(* ===== verification/Transactions.v ===== *)
(** * Code over one session, as steps of a system

    A block of transactions on one session, with other sessions' transactions
    between them, [refines] a step relation when all it ever commits is a
    sequence of steps.  The combinators here prove it of a block statement by
    statement; the systems of the multitenant and of the dedicated resources
    instantiate the relation. *)

From S2P Require Import Prelude Models WriteGuard Capacity Service.

Section sessions.
  (** What one committed transaction may do to the database. *)
  Context (step : DB → DB → Prop).

(** What other sessions commit between the transactions are such steps. *)
Definition others_ok (s : Session DB) : Prop :=
  Forall (λ f, ∀ db, rtc step db (f db)) (others s).

(** An open transaction that has written nothing. *)
Definition clean (s : Session DB) : Prop := in_tx s = true → working s = committed s.

Definition runs_ok {A} (m : M (Session DB) A) (s : Session DB) : Prop :=
  rtc step (committed s) (committed (m s).1) ∧ others_ok (m s).1
  ∧ match (m s).2 with Ret _ => clean (m s).1 | Raise _ => True end.

(** A block that commits such steps only. *)
Definition session_refines {A} (m : M (Session DB) A) : Prop :=
  ∀ s, others_ok s → clean s → runs_ok m s.
(** ... even when it starts in a transaction with writes. *)
Definition session_resets {A} (m : M (Session DB) A) : Prop :=
  ∀ s, others_ok s → runs_ok m s.

Lemma srefines_keep {A} (m : M (Session DB) A) : (∀ s, (m s).1 = s) → session_refines m.
Proof.
  intros Hm s Ho Hc. unfold runs_ok. rewrite !Hm. split_and!; [done|done|]. by case_match.
Qed.

Lemma srefines_bind {A B} (m : M (Session DB) A) (k : A → M (Session DB) B) :
  session_refines m → (∀ a, session_refines (k a)) → session_refines (m ≫= k).
Proof.
  intros Hm Hk s Ho Hc. unfold runs_ok, mbind, M_bind. destruct (Hm s Ho Hc) as (H1 & H2 & H3).
  destruct (m s) as [s1 [a|e]]; simpl in *; [|done].
  destruct (Hk a s1 H2 H3) as (H4 & H5 & H6). split_and!; [by etrans|done|done].
Qed.

Lemma sresets_bind {A B} (m : M (Session DB) A) (k : A → M (Session DB) B) :
  session_resets m → (∀ a, session_refines (k a)) → session_resets (m ≫= k).
Proof.
  intros Hm Hk s Ho. unfold runs_ok, mbind, M_bind. destruct (Hm s Ho) as (H1 & H2 & H3).
  destruct (m s) as [s1 [a|e]]; simpl in *; [|done].
  destruct (Hk a s1 H2 H3) as (H4 & H5 & H6). split_and!; [by etrans|done|done].
Qed.

Lemma sresets_refines {A} (m : M (Session DB) A) : session_resets m → session_refines m.
Proof. intros Hm s Ho _. by apply Hm. Qed.

Lemma srefines_try {A} (m : M (Session DB) A) h :
  session_refines m → (∀ e, session_resets (h e)) → session_refines (try_except m h).
Proof.
  intros Hm Hh s Ho Hc. unfold runs_ok, try_except. destruct (Hm s Ho Hc) as (H1 & H2 & H3).
  destruct (m s) as [s1 [a|e]]; simpl in *; [done|].
  destruct (Hh e s1 H2) as (H4 & H5 & H6). split_and!; [by etrans|done|done].
Qed.

Lemma sresets_rollback : session_resets rollback.
Proof. intros s Ho. split_and!; [done|done|]. simpl. intros Hc. done. Qed.

Lemma sresets_raise {A} e : session_resets (raise (A:=A) e).
Proof. intros s Ho. by split_and!. Qed.

Lemma autobegin_ok s :
  others_ok s → clean s →
  rtc step (committed s) (committed (autobegin s)) ∧ others_ok (autobegin s)
  ∧ clean (autobegin s) ∧ in_tx (autobegin s) = true.
Proof.
  destruct s as [c w [] o]; unfold autobegin, clean, others_ok; simpl; intros Ho Hc; [done|].
  split_and!; [|by destruct Ho|done|done].
  destruct Ho as [|f o Hf _]; [done|apply Hf].
Qed.

Lemma srefines_query {A} (f : DB → A) : session_refines (query f).
Proof. intros s Ho Hc. by destruct (autobegin_ok s Ho Hc) as (? & ? & ? & ?). Qed.

Lemma srefines_begin : session_refines begin_transaction.
Proof. intros s Ho Hc. by destruct (autobegin_ok s Ho Hc) as (? & ? & ? & ?). Qed.

Lemma srefines_commit : session_refines commit.
Proof.
  intros [c w b o] Ho Hc. unfold runs_ok, clean in *. simpl in *.
  split_and!; [|done|by destruct b]. destruct b; [by rewrite Hc|done].
Qed.

Lemma srefines_hook hook r : audit_hook hook → session_refines (run_hook hook r).
Proof. intros Hh. apply srefines_keep. intros s. apply Hh. Qed.

(** The block of a guarded write starts in an open transaction. *)
Definition transaction_refines {A} (m : M (Session DB) A) : Prop :=
  ∀ s, in_tx s = true → others_ok s → clean s → runs_ok m s.

Lemma srefines_transaction {A} (m : M (Session DB) A) : session_refines m → transaction_refines m.
Proof. intros Hm s _. apply Hm. Qed.

Lemma begin_then {A} (m : M (Session DB) A) :
  transaction_refines m → session_refines (begin_transaction ;; m).
Proof.
  intros Hm s Ho Hc. destruct (autobegin_ok s Ho Hc) as (H1 & H2 & H3 & H4).
  destruct (Hm (autobegin s) H4 H2 H3) as (H5 & H6 & H7).
  unfold runs_ok. change ((begin_transaction ;; m) s) with (m (autobegin s)).
  split_and!; [by etrans|done|done].
Qed.

Lemma require_idle_refines : session_refines require_idle_resource_session.
Proof. apply srefines_keep. by intros [c w [] o]. Qed.

Lemma srefines_serialized {A} (m : M (Session DB) A) :
  transaction_refines m → session_refines (serialized_resource_write m).
Proof.
  intros Hm. apply srefines_bind; [apply require_idle_refines|]. intros _.
  apply begin_then. intros s Ht Ho Hc. unfold runs_ok, try_except.
  destruct (Hm s Ht Ho Hc) as (H1 & H2 & H3).
  destruct (m s) as [[c w b o] [a|e]]; simpl in *; [done|].
  destruct b; run_txn; by split_and!.
Qed.

Context (hook : option (DBInstanceResource → M (Session DB) unit)) (Hhook : audit_hook hook).

Lemma reset_when_busy : session_refines when_in_transaction_rollback.
Proof.
  intros [c w b o] Ho Hc. unfold when_in_transaction_rollback. destruct b; run_txn; by split_and!.
Qed.

Lemma replay_refines agent_id token fp v :
  session_refines (commit_idempotent_replay hook agent_id token fp v).
Proof.
  apply srefines_bind; [apply reset_when_busy|]. intros _.
  apply srefines_serialized, srefines_transaction.
  apply srefines_bind; [apply srefines_query|]. intros [r|]; [|apply srefines_keep; done].
  apply srefines_bind; [by apply srefines_keep|]. intros r'.
  apply srefines_bind; [by apply srefines_hook|]. intros _.
  apply srefines_bind; [apply srefines_commit|]. intros _. by apply srefines_keep.
Qed.

Lemma answer_refines r agent_id token fp v :
  session_refines (answer_with hook r agent_id token fp v).
Proof.
  apply srefines_bind; [by apply srefines_keep|]. intros _.
  assert (∀ (o : option (DBInstanceResource → M (Session DB) unit)),
    session_refines match o with
      | None => mret r | Some _ => commit_idempotent_replay hook agent_id token fp v end) as H.
  { intros [h|]; [apply replay_refines|by apply srefines_keep]. }
  apply H.
Qed.

Lemma attempts_refine attempts agent_id token fp reserve attempt :
  (∀ k, session_refines (reserve k)) →
  session_refines (create_attempts hook attempts agent_id token fp reserve attempt).
Proof.
  intros Hr. revert attempt. induction attempts as [|n IH]; intros attempt; simpl.
  { by apply srefines_keep. }
  apply srefines_try; [apply Hr|]. intros e.
  destruct (is_capacity_unavailable e); [|destruct (is_integrity_error e)];
    apply sresets_bind; try apply sresets_rollback; intros _; [| |by apply srefines_keep].
  all: apply srefines_bind; [apply srefines_query|]; intros [w|]; [apply answer_refines|].
  - by apply srefines_keep.
  - destruct n as [|n]; [by apply srefines_keep|].
    apply srefines_bind; [apply sresets_refines, sresets_rollback|]. intros _. apply IH.
Qed.

(** A refining block on a session of its own. *)
Lemma txn_refines {A} (m : M (Session DB) A) db :
  session_refines m → rtc step db (txn_db m db).
Proof.
  intros Hm. destruct (Hm (open_session db) (Forall_nil_2 _)) as (H & _); [done|].
  unfold txn_db, with_session. by destruct (m (open_session db)).
Qed.
End sessions.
::::::::::
**Assignment**.
Output, from the data above, the lines from the line with "instantiate the relation. *)" to the line with "rtc step (committed s) (committed (m" exactly as they stand, both ends included and nothing else.

**Reply to the task**.
    instantiate the relation. *)

From S2P Require Import Prelude Models WriteGuard Capacity Service.

Section sessions.
  (** What one committed transaction may do to the database. *)
  Context (step : DB → DB → Prop).

(** What other sessions commit between the transactions are such steps. *)
Definition others_ok (s : Session DB) : Prop :=
  Forall (λ f, ∀ db, rtc step db (f db)) (others s).

(** An open transaction that has written nothing. *)
Definition clean (s : Session DB) : Prop := in_tx s = true → working s = committed s.

Definition runs_ok {A} (m : M (Session DB) A) (s : Session DB) : Prop :=
  rtc step (committed s) (committed (m s).1) ∧ others_ok (m s).1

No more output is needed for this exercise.